Lemma no_weights_open_procedure_witness :
  let r := {| rhr_id := "R2"; buyer_name := Some "Town"; sector := "IT";
              procedure_type := "open"; contract_type := "services";
              estimated_value := Some 90000%Q; price_weight := Some 0%Q;
              quality_weight := Some 0%Q; stage1_probability := (1 # 20)%Q |} in
  let features : gmap string Q :=
    {[ "price_weight" := 0%Q; "quality_weight" := 0%Q ]} in
  (exists f, In f (detect_clear_errors [r] ∅ ∅)
             /\ flag_rhr_id f = rhr_id r
             /\ rule_id f = "no_criteria")
  /\ (exists s, dimension_score "Criteria Quality"
                  (PdfReport.compute_quality_assessment features "open"
                     "services" "IT" None []) = Some s
                /\ (s <= 6)%Z).
Proof.
  intros r features.
  apply (no_weights_open_procedure [r] r ∅ ∅ features "services" "IT" None []);
    [left; reflexivity | reflexivity | reflexivity | reflexivity
    | reflexivity | reflexivity].
Defined.

Lemma profile_of_Some r buyer_profiles (profile : gmap string Q) :
  profile_of r buyer_profiles = Some profile <->
  exists b, buyer_name r = Some b /\ buyer_profiles !! b = Some profile.
Proof.
  unfold profile_of. destruct (buyer_name r) as [b|]; simpl.
  - split; [eauto|]. intros (b' & [= <-] & H). exact H.
  - split; [discriminate|]. intros (b' & [=] & _).
Qed.

(** When the price-only-disputed rule fires on a profile. *)
Lemma buyer_issues_price_only_disputed r buyer_profiles :
  In "price_only_disputed_buyer" (map fst (buyer_issues r buyer_profiles)) <->
  exists profile,
    profile_of r buyer_profiles = Some profile
    /\ (5 <= Py.get profile "procurement_count" 0)%Q
    /\ (95 # 100 <= Py.get profile "price_only_rate" 0)%Q
    /\ (2 <= Py.get profile "vako_disputes" 0)%Q.
Proof.
  unfold buyer_issues.
  destruct (profile_of r buyer_profiles) as [profile|].
  - unfold profile_active.
    destruct (Py.dict_truthy profile) eqn:Ht; simpl.
    + destruct (Py.ge (Py.get profile "procurement_count" 0%Q) 5%Q) eqn:Hc.
      * apply ge_spec in Hc.
        rewrite map_app, in_app_iff.
        destruct (Py.ge (Py.get profile "price_only_rate" 0%Q) (95 # 100)%Q) eqn:Hr;
          destruct (Py.ge (Py.get profile "vako_disputes" 0%Q) 2%Q) eqn:Hd; simpl.
        -- apply ge_spec in Hr, Hd. split; [|auto]. intros _. eauto 6.
        -- split.
           ++ intros [H|[]]. destruct (_ && _) in H; simpl in H;
                [destruct H as [H|[]]; discriminate | contradiction].
           ++ intros (p & [= <-] & _ & _ & H). apply ge_spec in H. congruence.
        -- split.
           ++ intros [H|[]]. destruct (_ && _) in H; simpl in H;
                [destruct H as [H|[]]; discriminate | contradiction].
           ++ intros (p & [= <-] & _ & H & _). apply ge_spec in H. congruence.
        -- split.
           ++ intros [H|[]]. destruct (_ && _) in H; simpl in H;
                [destruct H as [H|[]]; discriminate | contradiction].
           ++ intros (p & [= <-] & _ & H & _). apply ge_spec in H. congruence.
      * split; [contradiction|].
        intros (p & [= <-] & H & _). apply ge_spec in H. congruence.
    + split; [contradiction|].
      intros (p & [= <-] & H & _).
      assert (Py.dict_truthy profile = true)
        by (eapply get_pos_truthy; [|exact H]; lra).
      congruence.
  - simpl. split; [contradiction|]. intros (p & [=] & _).
Qed.

(** C2 (amended): the [price_only_disputed_buyer] finding is emitted exactly
    when the buyer has a profile with procurement count at least 5,
    price-only rate at least 0.95 and dispute count at least 2. *)
Theorem price_only_disputed_buyer_iff r buyer_profiles titles_data :
  In "price_only_disputed_buyer" (findings r buyer_profiles titles_data) <->
  exists (b : string) (profile : gmap string Q),
    buyer_name r = Some b
    /\ buyer_profiles !! b = Some profile
    /\ (5 <= Py.get profile "procurement_count" 0)%Q
    /\ (95 # 100 <= Py.get profile "price_only_rate" 0)%Q
    /\ (2 <= Py.get profile "vako_disputes" 0)%Q.
Proof.
  rewrite findings_parts, !map_app, !in_app_iff.
  rewrite buyer_issues_price_only_disputed.
  split.
  - intros [H|[H|[H|[H|H]]]].
    + apply in_map_iff in H. destruct H as (i & E & H).
      apply procedure_issues_rules in H. rewrite E in H.
      simpl in H. intuition discriminate.
    + apply in_map_iff in H. destruct H as (i & E & H).
      apply criteria_issues_rules in H. rewrite E in H.
      simpl in H. intuition discriminate.
    + apply in_map_iff in H. destruct H as (i & E & H).
      apply brand_issues_rules in H. rewrite E in H. discriminate.
    + destruct H as (profile & Hp & H).
      apply profile_of_Some in Hp. destruct Hp as (b & Hb & Hp). eauto 8.
    + apply in_map_iff in H. destruct H as (i & E & H).
      apply data_issues_rules in H. rewrite E in H. discriminate.
  - intros (b & profile & Hb & Hp & H).
    right. right. right. left. exists profile. split; [|exact H].
    apply profile_of_Some. eauto.
Qed.

(** C2 (as stated, refuted): a buyer with 4 procurements, all of them
    price-only, and 2 disputes meets both stated conditions and gets no
    finding. *)
Lemma price_only_disputed_small_buyer :
  let profile : gmap string Q :=
    {[ "procurement_count" := 4%Q; "price_only_rate" := 1%Q;
       "vako_disputes" := 2%Q ]} in
  let r := {| rhr_id := "R3"; buyer_name := Some "Parish"; sector := "health";
              procedure_type := "open"; contract_type := "supplies";
              estimated_value := Some 50000%Q; price_weight := Some 100%Q;
              quality_weight := Some 0%Q; stage1_probability := (1 # 50)%Q |} in
  Py.ge (Py.get profile "price_only_rate" 0%Q) (95 # 100) = true
  /\ Py.ge (Py.get profile "vako_disputes" 0%Q) 2 = true
  /\ findings r {[ "Parish" := profile ]} ∅ = [].
Proof. repeat split. Qed.

Lemma filter_none {A} (p : A -> bool) (l : list A) :
  (forall x, In x l -> p x = false) -> List.filter p l = [].
Proof.
  induction l as [|x l IH]; intros H; simpl; [reflexivity|].
  rewrite (H x) by (left; reflexivity).
  apply IH. intros y Hy. apply H. right. exact Hy.
Qed.

Lemma filter_map_flag r (rule : string) (issues : list (string * detail)) :
  List.filter (is_rule rule) (map (make_flag r) issues) =
  map (make_flag r) (List.filter (fun i => String.eqb (fst i) rule) issues).
Proof.
  induction issues as [|[k d] issues IH]; simpl; [reflexivity|].
  unfold is_rule at 1. simpl.
  destruct (String.eqb k rule); simpl; rewrite IH; reflexivity.
Qed.

(** The first pattern of the catalogue matches [SAP] in the title, whatever
    follows it. *)
Lemma search_sap (suffix : string) :
  Re.search "\bSAP\b" ("Procurement for SAP licences" +:+ suffix) = Some "SAP".
Proof. reflexivity. Qed.

Lemma brand_scan_sap (suffix : string) :
  let title := "Procurement for SAP licences" +:+ suffix in
  brand_scan BRAND_PATTERNS title =
  [("brand_name_restriction", BrandDetail "SAP" (Py.slice_to 120 title))].
Proof.
  intros title. unfold BRAND_PATTERNS, brand_scan.
  subst title. rewrite search_sap. reflexivity.
Qed.

(** C7: for a record whose title is "Procurement for SAP licences", followed
    by any text (for instance one that mentions Oracle), the engine emits
    exactly one [brand_name_restriction] finding, and its detail quotes the
    matched text "SAP". *)
Theorem sap_title_one_brand_finding r buyer_profiles titles_data
    (title_info : gmap string string) (suffix : string) :
  titles_data !! rhr_id r = Some title_info ->
  title_info !! "title" = Some ("Procurement for SAP licences" +:+ suffix) ->
  List.filter (is_rule "brand_name_restriction")
    (detect_clear_errors [r] buyer_profiles titles_data) =
  [make_flag r
     ("brand_name_restriction",
       BrandDetail "SAP"
         (Py.slice_to 120 ("Procurement for SAP licences" +:+ suffix)))].
Proof.
  intros Htd Hti.
  unfold detect_clear_errors. simpl. rewrite app_nil_r.
  rewrite filter_map_flag, row_issues_parts, !List.filter_app.
  assert (Hb : brand_issues r titles_data =
               [("brand_name_restriction",
                  BrandDetail "SAP"
                    (Py.slice_to 120 ("Procurement for SAP licences" +:+ suffix)))]).
  { unfold brand_issues, title_of, Py.get. rewrite Htd.
    cbv [from_option id]. rewrite Hti.
    rewrite (brand_scan_sap suffix). reflexivity. }
  rewrite Hb.
  rewrite (filter_none _ (procedure_issues r)), (filter_none _ (criteria_issues r)),
    (filter_none _ (buyer_issues r buyer_profiles)), (filter_none _ (data_issues r)).
  - reflexivity.
  - intros i H. apply data_issues_rules in H. rewrite H. reflexivity.
  - intros i H. apply buyer_issues_rules in H. simpl in H.
    destruct H as [<-|[<-|[]]]; reflexivity.
  - intros i H. apply criteria_issues_rules in H. simpl in H.
    destruct H as [<-|[<-|[]]]; reflexivity.
  - intros i H. apply procedure_issues_rules in H. simpl in H.
    destruct H as [<-|[<-|[]]]; reflexivity.
Qed.

Lemma sap_title_one_brand_finding_witness :
  let r := {| rhr_id := "R4"; buyer_name := Some "Ministry"; sector := "IT";
              procedure_type := "open"; contract_type := "supplies";
              estimated_value := Some 300000%Q; price_weight := Some 60%Q;
              quality_weight := Some 40%Q; stage1_probability := (3 # 100)%Q |} in
  let title_info : gmap string string :=
    {[ "title" := "Procurement for SAP licences and Oracle databases" ]} in
  List.filter (is_rule "brand_name_restriction")
    (detect_clear_errors [r] ∅ {[ "R4" := title_info ]}) =
  [make_flag r
     ("brand_name_restriction",
       BrandDetail "SAP"
         (Py.slice_to 120 "Procurement for SAP licences and Oracle databases"))].
Proof.
  intros r title_info.
  apply (sap_title_one_brand_finding r ∅ {[ "R4" := title_info ]} title_info
           " and Oracle databases");
    reflexivity.
Defined.

End DetectClaims.

(** ** The quality rubric *)

Section RubricFacts.
Import PdfReport Parts.
Local Open Scope Z_scope.

Lemma clamp_range (s : Z) : 0 <= clamp s <= 20.
Proof. unfold clamp. lia. Qed.

Lemma score_1_range (features : gmap string Q) (procedure : string) :
  0 <= score_1 features procedure <= 20.
Proof. unfold score_1. cbv zeta. apply clamp_range. Qed.

Lemma score_2_range (features : gmap string Q) (contract_type : string) :
  0 <= score_2 features contract_type <= 20.
Proof. unfold score_2. cbv zeta. apply clamp_range. Qed.

Lemma score_3_range (features : gmap string Q) : 0 <= score_3 features <= 20.
Proof.
  unfold score_3. cbv zeta.
  destruct (Py.truthy_opt (features !! "has_green"));
    destruct (Py.truthy_opt (features !! "has_social"));
    destruct (Py.truthy_opt (features !! "has_innovation"));
    apply clamp_range.
Qed.

Lemma score_4_range (features : gmap string Q) : 0 <= score_4 features <= 20.
Proof. unfold score_4. cbv zeta. apply clamp_range. Qed.

Lemma score_5_range (buyer_profile : option (gmap string Q))
    (integrity_flags : list (string * string * string)) :
  0 <= score_5 buyer_profile integrity_flags <= 20.
Proof. unfold score_5. cbv zeta. apply clamp_range. Qed.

### Directions
Each line of the material that has the word "sector" belongs in the answer.

### Output
  let r := {| rhr_id := "R2"; buyer_name := Some "Town"; sector := "IT";
  let r := {| rhr_id := "R3"; buyer_name := Some "Parish"; sector := "health";
  let r := {| rhr_id := "R4"; buyer_name := Some "Ministry"; sector := "IT";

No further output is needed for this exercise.